NATO NDC Koleji’nin (NATO Defense College – NATO Savunma Koleji) Research Paper adıyla yayınladığı derginin Haziran 2022, 24 nolu sayısında belirtildiğine göre, 2019’ların sonunda NATO’nun gelecekte nasıl bir yapıya dönüştürülmesi konusunda bir dizi konferans, seminer ve toplantı yapıldı ve bu toplantılara NATO üyesi ülkelerden çok sayıda kamu kurum ve kuruluşları olmak üzere STK, üniversite, ARGE firmaları vb üye ülkelerin ilgili tüm paydaşları görüş ve önerilerini sunmak üzere çağırıldı.

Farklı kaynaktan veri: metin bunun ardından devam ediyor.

(** * Cppuccino: the two example programs, embedded and verified

  [examples/const_vs_nonconst.cpp] times a const and a non-const member
  function that run the same accumulation loop;
  [examples/ownership_and_lifetime.cpp] traces the lifetime of a
  [Resource] held through [std::unique_ptr], [std::shared_ptr] and a raw
  observing pointer.

  The programs are embedded shallowly.  Pure code becomes Rocq functions,
  code that prints, allocates or reads the clock becomes a function in a
  state-and-failure monad over an explicit world.  [None] stands for
  "no defined behaviour" (a dereference of a pointer that holds no live
  object, or an answer no allocator or clock gives). *)

From Equations Require Import Equations.
From stdpp Require Import gmap strings list.
From Stdlib Require Import ZArith Lia String Ascii DecimalString.

Open Scope Z_scope.

(** ** The state-and-failure monad *)

Section Monad.
Variable W : Type.

Definition M (A : Type) : Type := W -> option (A * W).

Definition ret {A} (x : A) : M A := fun w => Some (x, w).

Definition bind {A B} (m : M A) (k : A -> M B) : M B :=
  fun w => match m w with
           | Some (x, w') => k x w'
           | None => None
           end.

Definition undefined {A} : M A := fun _ => None.

(** [for (int i = 0; i < n; ++i) body] for a literal bound [n] that the
    counter reaches without overflow; the body receives [i]. *)
Fixpoint for_from (i : Z) (n : nat) (body : Z -> M unit) : M unit :=
  match n with
  | O => ret tt
  | S n' => bind (body i) (fun _ => for_from (i + 1) n' body)
  end.
End Monad.

Arguments ret {W A} x.
Arguments bind {W A B} m k.
Arguments undefined {W A}.
Arguments for_from {W} i n body.

Declare Scope prog_scope.
Delimit Scope prog_scope with prog.
Notation "'let*' x := m 'in' k" := (bind m (fun x => k))
(at level 10, x name, m at level 100, k at level 200) : prog_scope.
Notation "m ;; k" := (bind m (fun _ => k))
(at level 100, k at level 200, right associativity, only parsing) : prog_scope.
Open Scope prog_scope.

(** ** Standard output

  What [std::cout] has received, character by character.  The text of a
  pointer and of a [double] is chosen by the implementation, so each is
  kept as one token that carries the value printed. *)

Module ostream.

Inductive ochar : Type :=
| Ch (c : ascii)
| Ptr (p : Z)
| Dbl (ticks : Z).

(** The right operand of one [operator<<]. *)
Inductive item : Type :=
| str (s : string)
| chr (c : ascii)
| ptr (p : Z)
| long (n : Z)
| dbl (ticks : Z).

Definition nl : ascii := "010"%char.
Definition endl : string := String nl EmptyString.

Definition text (s : string) : list ochar := map Ch (list_ascii_of_string s).

Definition insert (x : item) : list ochar :=
  match x with
  | str s => text s
  | chr c => [Ch c]
  | ptr p => [Ptr p]
  | long n => text (NilZero.string_of_int (Z.to_int n))
  | dbl t => [Dbl t]
  end.

(** [std::cout << x1 << x2 << ...] *)
Definition inserts (xs : list item) : list ochar := flat_map insert xs.

(** The lines of an output, without their newline characters. *)
Fixpoint lines_from (cur : list ochar) (s : list ochar) : list (list ochar) :=
  match s with
  | [] => match cur with [] => [] | _ => [rev cur] end
  | Ch c :: s' =>
      if Ascii.eqb c nl then rev cur :: lines_from [] s'
      else lines_from (Ch c :: cur) s'
  | x :: s' => lines_from (x :: cur) s'
  end.

Definition lines (s : list ochar) : list (list ochar) := lines_from [] s.

(** The output with the values of its pointers and durations blanked. *)
Definition blank (c : ochar) : ochar :=
  match c with
  | Ch c => Ch c
  | Ptr _ => Ptr 0
  | Dbl _ => Dbl 0
  end.

Definition skeleton (s : list ochar) : list ochar := map blank s.

(** The identity markers (pointer values) printed in a piece of output. *)
Fixpoint markers (s : list ochar) : list Z :=
  match s with
  | [] => []
  | Ptr p :: s' => p :: markers s'
  | _ :: s' => markers s'
  end.

Fixpoint strip_prefix (p : list ascii) (l : list ochar) : option (list ochar) :=
  match p, l with
  | [], _ => Some l
  | c :: p', Ch c' :: l' => if Ascii.eqb c c' then strip_prefix p' l' else None
  | _, _ => None
  end.

Definition starts_with (p : string) (l : list ochar) : bool :=
  match strip_prefix (list_ascii_of_string p) l with
  | Some _ => true
  | None => false
  end.

Fixpoint find_after (pat : list ascii) (l : list ochar) : option (list ochar) :=
  match strip_prefix pat l with
  | Some rest => Some rest
  | None => match l with
            | [] => None
            | _ :: l' => find_after pat l'
            end
  end.

Fixpoint until_ptr (l : list ochar) : option (list ascii * Z * list ochar) :=
  match l with
  | [] => None
  | Ptr p :: rest => Some ([], p, rest)
  | Ch c :: rest =>
      match until_ptr rest with
      | Some (cs, p, r) => Some (c :: cs, p, r)
      | None => None
      end
  | Dbl _ :: _ => None
  end.

Fixpoint chars (l : list ochar) : option (list ascii) :=
  match l with
  | [] => Some []
  | Ch c :: l' => match chars l' with
                  | Some cs => Some (c :: cs)
                  | None => None
                  end
  | _ :: _ => None
  end.

Definition number (l : list ochar) : option Z :=
  match chars l with
  | Some cs =>
      match NilZero.int_of_string (string_of_list_ascii cs) with
      | Some d => Some (Z.of_int d)
      | None => None
      end
  | None => None
  end.

End ostream.

Import ostream.

(** ** 32-bit [int]

  [int] is 32 bits wide on the targets the examples are built for.  ISO
  C++ leaves signed overflow undefined; the compilers of these targets
  produce the two's-complement wrap-around, and that is what the embedding
  gives signed arithmetic. *)

Definition INT_MIN : Z := - 2 ^ 31.
Definition INT_MAX : Z := 2 ^ 31 - 1.

Definition int_wrap (x : Z) : Z := (x + 2 ^ 31) mod 2 ^ 32 - 2 ^ 31.

Definition int_add (x y : Z) : Z := int_wrap (x + y).

(** ** 64-bit tick counts

  [std::chrono::high_resolution_clock] counts its ticks in a signed 64-bit
  integer, and the difference of two time points is computed in that
  type: it wraps around where the readings lie further apart than the
  type can tell. *)

Definition INT64_MIN : Z := - 2 ^ 63.
Definition INT64_MAX : Z := 2 ^ 63 - 1.

Definition int64_wrap (x : Z) : Z := (x + 2 ^ 63) mod 2 ^ 64 - 2 ^ 63.

Definition int64_sub (x y : Z) : Z := int64_wrap (x - y).

(** ** examples/const_vs_nonconst.cpp *)

Module const_vs_nonconst.

(** [class Data] has no data members. *)
Record Data : Type := mkData { }.

(** The loop of [Data::compute], from the state [(i, sum)]:
    [for (int i = 0; i < 1000000; ++i) { sum += i; }] *)
Equations? compute_loop (i sum : Z) : Z by wf (Z.to_nat (1000000 - i)) lt :=
  compute_loop i sum with Z_lt_dec i 1000000 := {
    | left _ => compute_loop (int_add i 1) (int_add sum i)
    | right _ => sum }.
Proof.
  unfold int_add, int_wrap. Z.div_mod_to_equations. lia.
Qed.

(** [int compute() const { int sum = 0; for (...) {...} return sum; }] *)
Definition compute (this : Data) : Z := compute_loop 0 0.

(** The loop of [Data::computeNonConst], from the state [(i, sum)]. *)
Equations? computeNonConst_loop (i sum : Z) : Z by wf (Z.to_nat (1000000 - i)) lt :=
  computeNonConst_loop i sum with Z_lt_dec i 1000000 := {
    | left _ => computeNonConst_loop (int_add i 1) (int_add sum i)
    | right _ => sum }.
Proof.
  unfold int_add, int_wrap. Z.div_mod_to_equations. lia.
Qed.

(** [int computeNonConst() { int sum = 0; for (...) {...} return sum; }] *)
Definition computeNonConst (this : Data) : Z := computeNonConst_loop 0 0.

(** The world of the benchmark: the readings the clock will give, in
    ticks, and standard output. *)
Record world : Type := mkWorld {
  clock : list Z;
  cout : list ochar }.

(** [std::chrono::high_resolution_clock::now()] *)
Definition now : M world Z :=
  fun w => match clock w with
           | t :: rest => Some (t, {| clock := rest; cout := cout w |})
           | [] => None
           end.

Definition cout_ins (xs : list item) : M world unit :=
  fun w => Some (tt, {| clock := clock w; cout := cout w ++ inserts xs |}).

(** A call whose result is discarded. *)
Definition discard (v : Z) : M world unit := ret tt.

(** [endConst - startConst] is a difference of tick counts; the
    [duration<double, std::milli>] made from it has that many ticks as its
    value, in another unit, and the token printed carries the ticks. *)
Definition main : M world Z :=
  let data := mkData in
  let* startConst := now in
  for_from 0 100 (fun _ => discard (compute data)) ;;
  let* endConst := now in
  let* startNonConst := now in
  for_from 0 100 (fun _ => discard (computeNonConst data)) ;;
  let* endNonConst := now in
  let constDuration := int64_sub endConst startConst in
  let nonConstDuration := int64_sub endNonConst startNonConst in
  cout_ins [str "Const method duration: "; dbl constDuration; str (" ms" ++ endl)] ;;
  cout_ins [str "Non-const method duration: "; dbl nonConstDuration; str (" ms" ++ endl)] ;;
  ret 0.

End const_vs_nonconst.

(** ** examples/ownership_and_lifetime.cpp *)

Module ownership_and_lifetime.

(** The null pointer; every other address is an integer different from it. *)
Definition nullptr : Z := 0.

(** [class Resource { std::string name_; }] *)
Record Resource : Type := mkResource { name_ : string }.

NATO 2030’A GİDEN SÜREÇ: EDT’LER

NATO NDC Koleji’nin (NATO Defense College – NATO Savunma Koleji) Research Paper adıyla yayınladığı derginin Haziran 2022, 24 nolu sayısında belirtildiğine göre, 2019’ların sonunda NATO’nun gelecekte nasıl bir yapıya dönüştürülmesi konusunda bir dizi konferans, seminer ve toplantı yapıldı ve bu toplantılara NATO üyesi ülkelerden çok sayıda kamu kurum ve kuruluşları olmak üzere STK, üniversite, ARGE firmaları vb üye ülkelerin ilgili tüm paydaşları görüş ve önerilerini sunmak üzere çağırıldı.

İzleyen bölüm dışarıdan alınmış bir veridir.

(** * GatherRunner: a shallow embedding of lighthouse-core/gather/gather-runner.js

    The development follows the source file function by function.  Data is
    modelled as the JavaScript has it: plain objects used as dictionaries are
    association lists in insertion order, settled promises are tagged
    outcomes, and the asynchronous driver calls are threaded through a
    state-and-exception monad over an abstract browser session that also
    keeps a log of every call made and every gatherer hook invoked. *)

From Stdlib Require Import List String Ascii ZArith Bool Lia.
Import ListNotations.
Open Scope string_scope.
Open Scope list_scope.

Set Implicit Arguments.

(* ================================================================== *)
(** * JavaScript values, errors and plain objects *)

Module Js.

(** The four page-load error definitions of [LHError.errors] used by the
    runner. *)
Inductive LHErrorCode :=
| NO_DOCUMENT_REQUEST
| DNS_FAILURE
| FAILED_DOCUMENT_REQUEST
| ERRORED_DOCUMENT_REQUEST.

(** [new LHError(definition, properties)]: the definition's code and the
    properties object handed to the constructor. *)
Record LHError := mkLHError {
  code : LHErrorCode;
  properties : list (string * string)
}.

(** The values that flow through gatherer results: [undefined], primitive
    values, opaque artifact objects, plain [Error]s and [LHError]s. *)
Inductive Value :=
| Undefined
| Null
| Bool (b : bool)
| Number (z : Z)
| Str (s : string)
| Object (ref : nat)
| Error (message : string)
| LHErr (e : LHError).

14 Haziran 2021 tarihinde Brüksel’deki NATO Zirvesi’nde alınan son derece önemli kararlardan birisi, kısaca DIANA olarak da bilinen Defence Innovation Accelerator for the North Atlantic – Kuzey Atlantik Savunma Amaçlı Yenilikçi Hızlandırıcı Eylem Planı’nın uygulamaya konulmasına karar verilmesiydi. İzleyen süreçte DIANA, 2022 Madrid NATO Zirvesi’nde NATO 2030’un bir parçası olarak 1 milyar ABD Dolar’lık bir bütçeye sahip olarak NIF (NATO Innovation Fund – NATO Yenilik Fonu) adıyla onaylandı. Bu NIF’e tüm NATO üyesi ülkeler katılmamış olup, sadece Ülkemizin de aralarında bulunduğu 23 NATO üyesi ülke belirli oranlarda para yatırarak katılmıştır.

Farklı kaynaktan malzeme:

Lemma starts_with_prefix (p s : pystr) :
  starts_with p s = true <-> exists t, s = p ++ t.
Proof.
  revert s; induction p as [|x p IH]; intros s; simpl.
  - split; eauto.
  - destruct s as [|y s]; split.
    + discriminate.
    + intros [t H]. discriminate.
    + intros H. apply andb_true_iff in H as [Hx Hp].
      apply N.eqb_eq in Hx. apply IH in Hp as [t ->]. subst. eauto.
    + intros [t H]. injection H as -> ->.
      rewrite N.eqb_refl. simpl. apply IH. eauto.
Qed.

(** [needle in hay] holds exactly when [hay] is some text, then [needle]
    character for character, then some text. *)
Lemma str_contains_substring (needle hay : pystr) :
  str_contains needle hay = true <-> exists pre post, hay = pre ++ needle ++ post.
Proof.
  induction hay as [|c hay IH]; simpl.
  - rewrite orb_false_r. split.
    + intros H. apply starts_with_prefix in H as [t H]. exists [], t. exact H.
    + intros (pre & post & H). destruct pre as [|x pre]; [|discriminate].
      apply starts_with_prefix. eauto.
  - split.
    + intros H. apply orb_true_iff in H as [H|H].
      * apply starts_with_prefix in H as [t H]. exists [], t. exact H.
      * apply IH in H as (pre & post & ->). exists (c :: pre), post. reflexivity.
    + intros (pre & post & H). apply orb_true_iff.
      destruct pre as [|x pre].
      * left. apply starts_with_prefix. eauto.
      * right. injection H as -> ->. apply IH. eauto.
Qed.

Lemma split_once_app (sep : N) (a b : pystr) :
  ~ In sep a -> split_once sep (a ++ sep :: b) = Some (a, b).
Proof.
  induction a as [|x a IH]; simpl; intros Hn.
  - now rewrite N.eqb_refl.
  - destruct (N.eqb x sep) eqn:E.
    + apply N.eqb_eq in E. exfalso. apply Hn. now left.
    + rewrite IH; [reflexivity|]. intros Hin. apply Hn. now right.
Qed.

Lemma split_once_first (sep : N) (s a b : pystr) :
  split_once sep s = Some (a, b) <-> s = a ++ sep :: b /\ ~ In sep a.
Proof.
  split.
  - revert a b; induction s as [|c s IH]; intros a b; simpl; [discriminate|].
    destruct (N.eqb c sep) eqn:E.
    + apply N.eqb_eq in E. subst c.
      intros H. injection H as <- <-. split; [reflexivity | intros []].
    + apply N.eqb_neq in E.
      destruct (split_once sep s) as [[a' b']|]; [|discriminate].
      intros H. injection H as <- <-.
      destruct (IH a' b' eq_refl) as [-> Hn]. split; [reflexivity|].
      intros [H|H]; [congruence | contradiction].
  - intros [-> Hn]. now apply split_once_app.
Qed.

(** ** The error monad and dict access *)

Lemma bind_ok {A B : Type} (c : result A) (k : A -> result B) (r : B) :
  bind c k = Ok r -> exists a, c = Ok a /\ k a = Ok r.
Proof. destruct c as [a|e]; simpl; [eauto | discriminate]. Qed.

Lemma py_get_field (d : json) (k : pystr) (dflt : json) :
  is_dict d = true -> py_get d k dflt = Ok (field d k dflt).
Proof. destruct d; try discriminate. reflexivity. Qed.

Lemma py_get_ok_dict (d : json) (k : pystr) (dflt v : json) :
  py_get d k dflt = Ok v -> is_dict d = true /\ v = field d k dflt.
Proof.
  destruct d; try discriminate. unfold field. simpl.
  intros H. injection H as <-. auto.
Qed.

(** Inversion of a computation that returned: every [bind] of [H] is
    split into the step that returned and the rest. *)
Ltac bind_inv H :=
  repeat
    match type of H with
    | bind _ _ = Ok _ =>
        let a := fresh "v" in
        let E := fresh "E" in
        apply bind_ok in H; destruct H as (a & E & H)
    | (if ?b then _ else _) = Ok _ => destruct b eqn:?
    | Raise _ = Ok _ => discriminate H
    | _ => progress cbv zeta in H
    end.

Ülkemiz tarafından bu NIF’e yatırılan parasal katkının karşılığında somut olarak bugüne kadar Ülkemize nasıl bir katkı sağlandığı merak konusudur.

Bu kararın alınmasındaki en önemli etken NATO ve AB üyesi ülkelerin, çağımızın BİT alanındaki rekabet açısından Uzak Doğu’ya ve özellikle de Çin’e karşı yeterli teknolojik rekabet ve güç birliğinin sağlanamamış olmasıdır.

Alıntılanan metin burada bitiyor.